Abstract

In the field of organic photovoltaic cells (OPVs), ternary planar heterojunction allows widening absorption range. Optimization of the energy levels at the organic interfaces is the first task to achieve in order to obtain OPVs with high efficiency. In ternary OPVs, carrier mobility, charge transfer and presence of energy transfer are determinant. Here, we compare the performances of different, binary (electron donor/fullerene) and ternary (electron donor/ambipolar material/fullerene) combinations of small organic molecules in planar heterojunction (PHJ) cells. We chose the different ED molecules in order to investigate the different possible band scheme alignments.
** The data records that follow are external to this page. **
Lemma drilldownSelect_run (type name : string) (s : state) :
  exists o, drilldownSelect type name s = (o, s) /\
    forall data title subtitle,
      o = Ret (Some (data, title, subtitle)) -> is_object data = true ->
      is_key (globalData s) type name = true.
Proof.
  unfold drilldownSelect, is_key, trend_source.
  repeat match goal with
  | |- context [if String.eqb type ?k then _ else _] => destruct (String.eqb type k)
  end;
  try (eexists; split; [reflexivity|]; intros; discriminate);
  rewrite run_bind, run_document_of;
  (destruct (get (globalData s) _) as [trends| |] eqn:Hg;
     [|eexists; split; [reflexivity|]; intros; discriminate..]);
  rewrite run_bind, run_lift;
  (destruct (get_opt trends _) as [known| |] eqn:Hk; cbn [mbind outcome_bind];
     [|eexists; split; [reflexivity|]; intros; discriminate..]);
  (destruct (get_opt known name) as [data| |] eqn:Hd;
     [|eexists; split; [reflexivity|]; intros; discriminate..]);
  try rewrite run_bind, run_lift;
  try (match goal with
       | |- context [mbind _ (get_opt data "state")] =>
           destruct (mbind _ (get_opt data "state")) as [suffix| |];
             [|eexists; split; [reflexivity|]; intros; discriminate..]
       end);
  (eexists; split; [reflexivity|]);
  intros data' title subtitle [= <- _ _] Hobj;
  apply bool_decide_eq_true;
  rewrite (lookup_chain _ _ _ _ _ _ _ Hg Hk Hd Hobj); eauto.
Qed.

Lemma showDrilldown_needs_key (type name : string) (s : state) :
  is_key (globalData s) type name = false ->
  modal (snd (showDrilldown type name s)) = modal s.
Proof.
  intros Hkey. unfold showDrilldown. rewrite run_bind.
  destruct (drilldownSelect_run type name s) as (o & -> & Ho).
  destruct o as [[[[data title] subtitle]|]| |]; try reflexivity.
  destruct (truthy data); cbn [negb]; [|reflexivity].
  destruct (is_object data) eqn:Hobj.
  - rewrite (Ho data title subtitle eq_refl Hobj) in Hkey. discriminate.
  - by apply presentDrilldown_needs_object.
Qed.

(** A property read by a name that is no member of a prototype gives the
    field. *)
Lemma get_field (g v : value) (k : string) :
  get g k = Ret v -> String.eqb k "length" = false ->
  is_member k number_members = false -> is_member k prototype_members = false ->
  field k g = v.
Proof.
  intros Hg Hl Hn Hp. unfold get, field, inherited in *.
  destruct g; rewrite ?Hl, ?Hn, ?Hp in *; try discriminate Hg; try (by injection Hg).
  destruct (is_member k trend_fields); [by injection Hg|discriminate Hg].
Qed.

Lemma trend_source_cases (type doc kind : string) :
  trend_source type = Some (doc, kind) ->
  (type = "keyword" /\ doc = "keywordTrends" /\ kind = "keywords") \/
  (type = "state" /\ doc = "entityTrends" /\ kind = "states") \/
  (type = "city" /\ doc = "entityTrends" /\ kind = "cities") \/
  (type = "recipient" /\ doc = "entityTrends" /\ kind = "recipients").
Proof.
  unfold trend_source.
  destruct (String.eqb_spec type "keyword") as [->|_]; [intros [= <- <-]; tauto|].
  destruct (String.eqb_spec type "state") as [->|_]; [intros [= <- <-]; tauto|].
  destruct (String.eqb_spec type "city") as [->|_]; [intros [= <- <-]; tauto|].
  destruct (String.eqb_spec type "recipient") as [->|_]; [intros [= <- <-]; tauto|].
  discriminate.
Qed.

Lemma trend_source_kind (type doc kind : string) :
  trend_source type = Some (doc, kind) ->
  is_member kind prototype_members = false /\
  String.eqb doc "length" = false /\ is_member doc number_members = false /\
  is_member doc prototype_members = false.
Proof.
  intros H. apply trend_source_cases in H
    as [(_ & -> & ->)|[(_ & -> & ->)|[(_ & -> & ->)|(_ & -> & ->)]]]; done.
Qed.

(** What the chain [trends?.kind?.[name]] finds in a document that holds
    the collection as an object, or not at all. *)
Lemma trend_lookup (trends : value) (kind : string) :
  is_member kind prototype_members = false ->
  keyed trends kind = true ->
  exists known, get_opt trends kind = Ret known /\
    (forall name, get_opt known name = Ret (trend_of trends kind name)) /\
    (forall name, get_opt_at known (VStr name) = Ret (trend_of trends kind name)).
Proof.
  intros Hkind H. destruct trends as [| | | | | |d|]; try discriminate H.
  - by exists VUndef.
  - by exists VUndef.
  - cbn in H |- *. unfold inherited. rewrite Hkind.
    destruct (lookup_prop kind d) as [[| | | | | |known|]|]; try discriminate H.
    + by exists VNull.
    + by exists (VObj known).
    + by exists VUndef.
Qed.

(** Without an own entry the chain finds the inherited member, if the
    name is that of one, and else nothing. *)
Lemma trend_of_missing (g trends : value) (doc kind name : string) :
  field doc g = trends -> entry_of g doc kind name = None ->
  trend_of trends kind name = VUndef \/
  (trend_of trends kind name = VNative name /\
   is_member name prototype_members = true).
Proof.
  unfold entry_of, trend_of, inherited. intros -> H.
  destruct trends as [| | | | | |d|]; try (by left).
  destruct (lookup_prop kind d) as [[| | | | | |known|]|]; try (by left).
  rewrite H. cbn [from_option id].
  destruct (is_member name prototype_members); [by right|by left].
Qed.

Lemma drilldownSelect_plain (type doc kind name : string) (trends data : value)
    (s : state) :
  trend_source type = Some (doc, kind) ->
  get (globalData s) doc = Ret trends ->
  keyed trends kind = true ->
  trend_of trends kind name = data ->
  get_opt data "state" = Ret VUndef ->
  exists title subtitle,
    drilldownSelect type name s = (Ret (Some (data, title, subtitle)), s).
Proof.
  intros Hsrc Hg Hkeyed Hdata Hstate.
  destruct (trend_source_kind _ _ _ Hsrc) as (Hkind & _).
  destruct (trend_lookup trends kind Hkind Hkeyed) as (known & Hknown & Hhit & _).
  apply trend_source_cases in Hsrc
    as [(-> & -> & ->)|[(-> & -> & ->)|[(-> & -> & ->)|(-> & -> & ->)]]];
    unfold drilldownSelect; cbn [String.eqb Ascii.eqb Bool.eqb];
    rewrite !run_bind, run_document_of, Hg, run_bind, run_lift, Hknown;
    cbn [mbind outcome_bind]; rewrite Hhit, Hdata;
    rewrite ?run_bind, ?run_lift, ?Hstate; by do 2 eexists.
Qed.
The study shows that if the open circuit voltage (Voc) is limited by the energy levels of the outer layers, i.e. the difference between the lowest unoccupied molecular orbital (LUMO) of the electron acceptor and the highest occupied molecular orbital (HOMO) of the outer electron donor layer, the energy loss can be smaller than 0.2 eV. If efficient ternary OPVs need global energy offset higher than the exciton energy to separate the charges of the exciton, the distribution of this offset between Delta LUMO and Delta HOMO is not critical. The mobility value of the carriers in the intercalated layer is determinant in obtaining performance of OPVs. Overlap between the photoluminescence of E-D and the optical absorption of E-DA is primordial for good energy transfer. The highest OPV efficiency improvement is obtained with organic materials such as E-D and E-DA that have the same HOMO and similar hole mobility which give homogeneous thin layers.